PUBLISHED:June 04, 2018

McAllaster, Becton '69 honored as "Defenders of Justice" by N.C. Justice Center

Carolyn McAllaster, the Colin W. Brown Clinical Professor of Law, will receive the North Carolina Justice Center’s 2018 “Defender of Justice Award” in the area of policy research and advocacy on June 8 at the Carolina Club in Chapel Hill.

Charles Becton ’69 will be honored at the same event with the Justice Center’s “Lifetime Champion Award.”

Clinical Professor Carolyn McAllasterClinical Professor Carolyn McAllaster

McAllaster is being recognized for her longstanding advocacy on behalf of people living with HIV and AIDS in North Carolina and beyond. The founder of Duke Law School’s Health Justice Clinic — formerly the AIDS/HIV and Cancer Legal Project — and director of the HIV/AIDS Policy Clinic, McAllaster also serves as project director for the Southern HIV/AIDS Strategy Initiative (SASI), advocating for increased federal resources to stop the spread of HIV in the South, which has the highest rates of new infection and HIV-related deaths in the United States. She also engages in national and global policy advocacy.

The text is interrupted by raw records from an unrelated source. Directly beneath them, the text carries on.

Definition newRequestLocked (m : manager) (rootID : bytes) (scopeID : Z) (deduped : list ResourceRef)
    (reservation : Z) (mayWait : option bool) (adopted : gmap bytes Z) : manager * result lock_error Z :=
  if (m_nextRequestID m =? u64_max) || (m_nextEnqueueOrdinal m =? u64_max)
  then (m, Err ErrOrdinalExhausted)
  else
    let m := m <| m_nextRequestID ::= Z.add 1 |> <| m_nextEnqueueOrdinal ::= Z.add 1 |> in
    let entries := (fun component =>
      mkEntry component entryPending (adopted !! ClaimKey component) false false) <$> deduped in
    let bundle := mkBundle rootID scopeID (m_nextEnqueueOrdinal m) (m_now m)
      (requestDeadlineLocked m rootID scopeID) 0 RequestPending mayWait []
      (from_option r_reservedBytes 0 (l_objs (m_ledger m) !! reservation)) 0 reservation
      entries 0 0 [] false newRequestState ∅ [] in
    (m <| m_requests ::= <[m_nextRequestID m := bundle]> |>, Ok (m_nextRequestID m)).

(** One component of [inspectLocked]: the components found blocked and the holders seen so far. *)
Definition inspect_entry (r : Z) (acc : manager * list nat * gset bytes) (i : nat)
    : manager * list nat * gset bytes :=
  let '(m, blocked, seen) := acc in
  match deref (m_requests m) (r, i) with
  | None => acc
  | Some q =>
      let m := m <| m_locks ::= fun t => entryFor t (q_ref q) |> in
      match m_locks m !! ResourceKey (q_ref q) with
      | None => (m, blocked, seen)
      | Some e =>
          let holders := conflictingHolders e (q_ref q) (req_owner (m_requests m) (r, i)) in
          let fresh := filter (fun holder => holder ∉ seen) holders in
          let m := on_bundle m r (fun b => b <| b_blockers ::= fun l => l ++ fresh |>) in
          let waits := immediateConflict (m_requests m) e (r, i) (q_ref q) in
          let m := if waits && waitersAhead (m_requests m) e (r, i) (q_ref q)
                   then on_bundle m r (fun b => b <| b_blockedByOlderWaiter := true |>) else m in
          (m, if negb (length holders =? 0)%nat || waits then blocked ++ [i] else blocked,
           list_to_set fresh ∪ seen)
      end
  end.

Definition inspectLocked (m : manager) (r : Z) : manager * list nat :=
  match m_requests m !! r with
  | None => (m, [])
  | Some b =>
      let '(m, blocked, _) := foldl (inspect_entry r) (m, [], ∅) (seq 0 (length (b_entries b))) in
      (on_bundle m r (fun b => b <| b_blockers ::= sort_stable bltb |>), blocked)
  end.

Definition waiterAheadAnywhere (m : manager) (entry : entryID) : bool :=
  match deref (m_requests m) entry with
  | None => false
  | Some q =>
      match m_locks m !! ResourceKey (q_ref q) with
      | None => false
      | Some e => waitersAhead (m_requests m) e entry (q_ref q)
      end
  end.

Definition enqueue_entry (r : Z) (blocked : list nat) (m : manager) (i : nat) : manager :=
  match deref (m_requests m) (r, i) with
  | None => m
  | Some q =>
      let m := m <| m_requests ::= fun h =>
                 on_entry h (r, i) (fun q => q <| q_blocked := bool_decide (i ∈ blocked) |>) |> in
      let m := m <| m_locks ::= fun t => entryFor t (q_ref q) |> in
      match m_locks m !! ResourceKey (q_ref q) with
      | None => m
      | Some e =>
          let e := if negb (bool_decide (q_state q = entryAdopted))
                   then addClaim e r (req_owner (m_requests m) (r, i)) (q_ref q) true else e in
          put_lock m (ResourceKey (q_ref q)) (enqueue e (r, i))
      end
  end.

Definition enqueueLocked (m : manager) (r : Z) (blocked : list nat) : manager :=
  match m_requests m !! r with
  | None => m
  | Some b =>
      let m := foldl (enqueue_entry r blocked) m (seq 0 (length (b_entries b))) in
      let m := m <| m_pending ::= fun p =>
        <[b_OwnerID b := list_to_set (entry_ids r b) ∪ default ∅ (p !! b_OwnerID b)]> p |> in
      let m := m <| m_waiting ::= union {[ r ]} |> in
      on_bundle m r (fun b => b <| b_ReservationToken := b_reservation b |>)
  end.

(** The request was refused before it was queued: its charge is returned and the entries its
    inspection created are dropped again. *)
Definition refuse_request (m : manager) (r token : Z) : manager :=
  let m := m <| m_ledger ::= fun l => Ledger.Release l token |> in
  let keys := from_option (fun b => ResourceKey ∘ q_ref <$> b_entries b) [] (m_requests m !! r) in
  (foldl release_lock m keys) <| m_requests ::= delete r |>.

(** The conflicting request is queued, and may be granted by the fair pass that follows. *)
Definition wait_request `{MapRange} (m : manager) (rootID : bytes) (r : Z) (blocked : list nat)
    : manager * result lock_error AcquireResult :=
  let wanted := from_option components [] (m_requests m !! r) in
  let m := markAdoptedLocked m r (adoptedClaims m rootID wanted) in
  let m := on_bundle m r (fun b => if b_BlockedAt b =? 0 then b <| b_BlockedAt := m_now m |> else b) in
  let m := enqueueLocked m r blocked in
  let m := on_bundle m r (fun b => b <| b_BlockerIDs := b_blockers b |>) in
  let m := advanceLocked m in
  match m_requests m !! r with
  | None => (m, Err ErrOwnerUnknown)
  | Some b =>
      if complete b then (m, Ok (LockOpGranted (grantOfLocked m b)))
      else (m, Ok (LockOpWait (mkHandle r (b_EnqueueOrdinal b) true None)))
  end.

Definition grant_inline (m : manager) (r token : Z) : manager * result lock_error AcquireResult :=
  let m := grantLocked m r in
  match m_requests m !! r with
  | None => (m, Err ErrOwnerUnknown)
  | Some b =>
      if negb (complete b)
      then (m <| m_ledger ::= fun l => Ledger.Release l token |>, Err ErrBudgetMemory)
      else (m, Ok (LockOpGranted (grantOfLocked m b)))
  end.

Definition acquire_new `{MapRange} (m : manager) (rootID : bytes) (scopeID : Z)
    (deduped : list ResourceRef) (mayWait : option bool) : manager * result lock_error AcquireResult :=
  let '(ledger, reserved) := Reserve (m_ledger m) rootID deduped true in
  let m := m <| m_ledger := ledger |> in
  match reserved with
  | Err e => (m, Err e)
  | Ok token =>
      let '(m, created) := newRequestLocked m rootID scopeID deduped token mayWait ∅ in
      match created with
      | Err e => (m <| m_ledger ::= fun l => Ledger.Release l token |>, Err e)
      | Ok r =>
          let '(m, blocked) := inspectLocked m r in
          if (0 <? length blocked)%nat then
            if negb (from_option MayWait true (m_requests m !! r))
            then (refuse_request m r token, Err ErrConflict)
            else wait_request m rootID r blocked
          else grant_inline m r token
      end
  end.

(** [ctxDone] is [ctx.Err() != nil]; [mayWait] is what the caller's decision answers, [None] when
    there is none. *)
Definition AcquireWith `{MapRange} (m : manager) (ctxDone : bool) (rootID : bytes) (scopeID : Z)
    (wanted : list ResourceRef) (mayWait : option bool) : manager * result lock_error AcquireResult :=
  if ctxDone then (m, Err ErrContext)
  else match m_owners m !! rootID with
  | None => (m, Err ErrOwnerUnknown)
  | Some owner =>
      if negb (OwnerState_CanRequest (OState owner)) then (m, Err ErrOwnerEnding)
      else match verifyScope m rootID scopeID with
      | Err e => (m, Err e)
      | Ok _ =>
          match ValidateBundle wanted (Some (m_bindings m)) with
          | Err e => (m, Err e)
          | Ok _ =>
              let deduped := DedupeResourceRefs wanted in
              if forallb (claimSatisfiedByOwner m rootID) deduped then
                (m, Ok (LockOpReentrant (mkGrant 0 rootID scopeID (OwnerGeneration owner)
                                           (OwnerTerm owner) deduped (m_now m))))
              else match joinableRequestLocked m rootID deduped with
              | Some (r, queued) =>
                  if bool_decide (mayWait = Some false) then (m, Err ErrConflict)
                  else
                    let '(queued, join) := joinFor queued scopeID in
                    (m <| m_requests ::= <[r := queued]> |>,
                     Ok (LockOpWait (mkHandle r (b_EnqueueOrdinal queued) false (Some join))))
              | None => acquire_new m rootID scopeID deduped mayWait
              end
          end
      end
  end.

Definition Acquire `{MapRange} (m : manager) (ctxDone : bool) (rootID : bytes) (scopeID : Z)
    (wanted : list ResourceRef) : manager * result lock_error AcquireResult :=
  AcquireWith m ctxDone rootID scopeID wanted None.

Definition TryAcquire `{MapRange} (m : manager) (ctxDone : bool) (rootID : bytes) (scopeID : Z)
    (wanted : list ResourceRef) : manager * result lock_error AcquireResult :=
  AcquireWith m ctxDone rootID scopeID wanted (Some false).

(** ** The wait-for graph and deadlocks *)

Definition anonIDLocked (m : manager) (key : bytes) : manager * Z :=
  match m_locks m !! key with
  | None => (m, 0)
  | Some e =>
      if le_anonID e =? 0 then
        let m := if m_nextResourceID m <? u64_max then m <| m_nextResourceID ::= Z.add 1 |> else m in
        (put_lock m key (e <| le_anonID := m_nextResourceID m |>), m_nextResourceID m)
      else (m, le_anonID e)
  end.

(** The edges one queued component adds to its root. *)
Definition entry_edges `{MapRange} (m : manager) (e : lockEntry) (entry : entryID) (q : lockRequest)
    (anonID : Z) : list LockEdge :=
  let owner := req_owner (m_requests m) entry in
  ((fun ownerID => mkEdge owner ownerID entry.1 EdgeHolder anonID 0)
     <$> blockingClaims e owner entry (q_ref q)) ++
  ((fun older => mkEdge owner older entry.1 EdgeOlderWaiter anonID 0)
     <$> filter (fun older => older <> owner)
           (req_owner (m_requests m) <$> olderBlockers (m_requests m) e entry (q_ref q))).

Definition rebuild_entry `{MapRange}
    (acc : manager * gmap bytes (list LockEdge) * gset bytes) (entry : entryID)
    : manager * gmap bytes (list LockEdge) * gset bytes :=
  let '(m, byRoot, rootsSeen) := acc in
  match deref (m_requests m) entry with
  | None => acc
  | Some q =>
      let owner := req_owner (m_requests m) entry in
      let rootsSeen := {[ owner ]} ∪ rootsSeen in
      let key := ResourceKey (q_ref q) in
      match m_locks m !! key with
      | None => (m, byRoot, rootsSeen)
      | Some _ =>
          let '(m, anonID) := anonIDLocked m key in
          match m_locks m !! key with
          | None => (m, byRoot, rootsSeen)
          | Some e =>
              match entry_edges m e entry q anonID with
              | [] => (m, byRoot, rootsSeen)
              | added => (m, <[owner := default [] (byRoot !! owner) ++ added]> byRoot, rootsSeen)
              end
          end
      end
  end.

Definition dedupe_edge_step (acc : gset graphEdgeKey * list LockEdge) (edge : LockEdge)
    : gset graphEdgeKey * list LockEdge :=
  let '(seen, out) := acc in
  if bool_decide (edge_key edge ∈ seen) then acc else ({[ edge_key edge ]} ∪ seen, out ++ [edge]).

Definition dedupeEdges (edges : list LockEdge) : list LockEdge :=
  (foldl dedupe_edge_step (∅, []) edges).2.

Definition rebuildGraphNowLocked `{MapRange} (m : manager) : manager :=
  let tick := m_tick m in
  let queued := mjoin ((fun kv : bytes * gset entryID => range_set (S tick) kv.2) <$> range tick (m_pending m)) in
  let '(m, byRoot, rootsSeen) := foldl rebuild_entry (next_tick m, ∅, ∅) queued in
  let graph := foldl (fun g kv => setEdges g kv.1 (dedupeEdges kv.2)) (m_graph m) (range tick byRoot) in
  let stale := filter (fun from => from ∉ rootsSeen) (range tick (out graph)).*1 in
  m <| m_graph := foldl removeRoot graph stale |>.

Definition ensureGraphLocked `{MapRange} (m : manager) : manager :=
  if negb (m_graphDirty m) then m else rebuildGraphNowLocked m.

Definition WaitEdges `{MapRange} (m : manager) : manager * list LockEdge :=
  let m := ensureGraphLocked m in (m, edges (m_graph m)).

“Carolyn is an inspiration in the research and advocacy field,” said Kim-Marie McLellan, deputy director of gifts and endowments at the N.C. Justice Center. “Her groundbreaking research has led to significant changes for those living with HIV and AIDS. Most impressively, Carolyn began this work at a time when no clinical education program existed at Duke Law School. She transformed her early efforts into an AIDS law clinic at a time when there was tremendous misinformation and fear around the disease.”

Charles Becton ’69Charles Becton ’69

Becton, who enjoyed a distinguished career as a litigator, law firm partner, and jurist on the North Carolina Court of Appeals, taught Trial Practice and Rhetoric and Advocacy at Duke Law for many years before becoming interim chancellor at North Carolina Central University in 2013. After serving in that post for a year, he served a subsequent year as interim chancellor at Elizabeth City State University. Becton, who has taught trial advocacy skills to lawyers in North Carolina and internationally throughout his career, is currently the RJR Nabisco Endowed Chair at the North Carolina Central School of Law, where he also teaches Rhetoric and Advocacy.

Becton is a past president of the North Carolina Bar Association (NCBA), the North Carolina Association of Black Lawyers, and the North Carolina Academy of Trial Lawyers, which gives a trial advocacy award annually in his name. He has twice received the Advocate’s Award from the NCBA Litigation Section. In 2016, he received both the NCBA Public Service Award and the Durham Committee on the Affairs of Black People Public Service Award.

McAllaster and Becton are among 11 Justice Center honorees. The Defender of Justice Awards are presented annually to individuals and organizations that have made significant contributions in the fight against poverty in four areas that reflect the scope of the Justice Center’s work — legislative advocacy, policy research and advocacy, litigation, and grassroots empowerment. Clinical Professor Jane Wettach, who directs the Law School’s Children’s Law Clinic, received the Defender of Justice Award for litigation in 2010.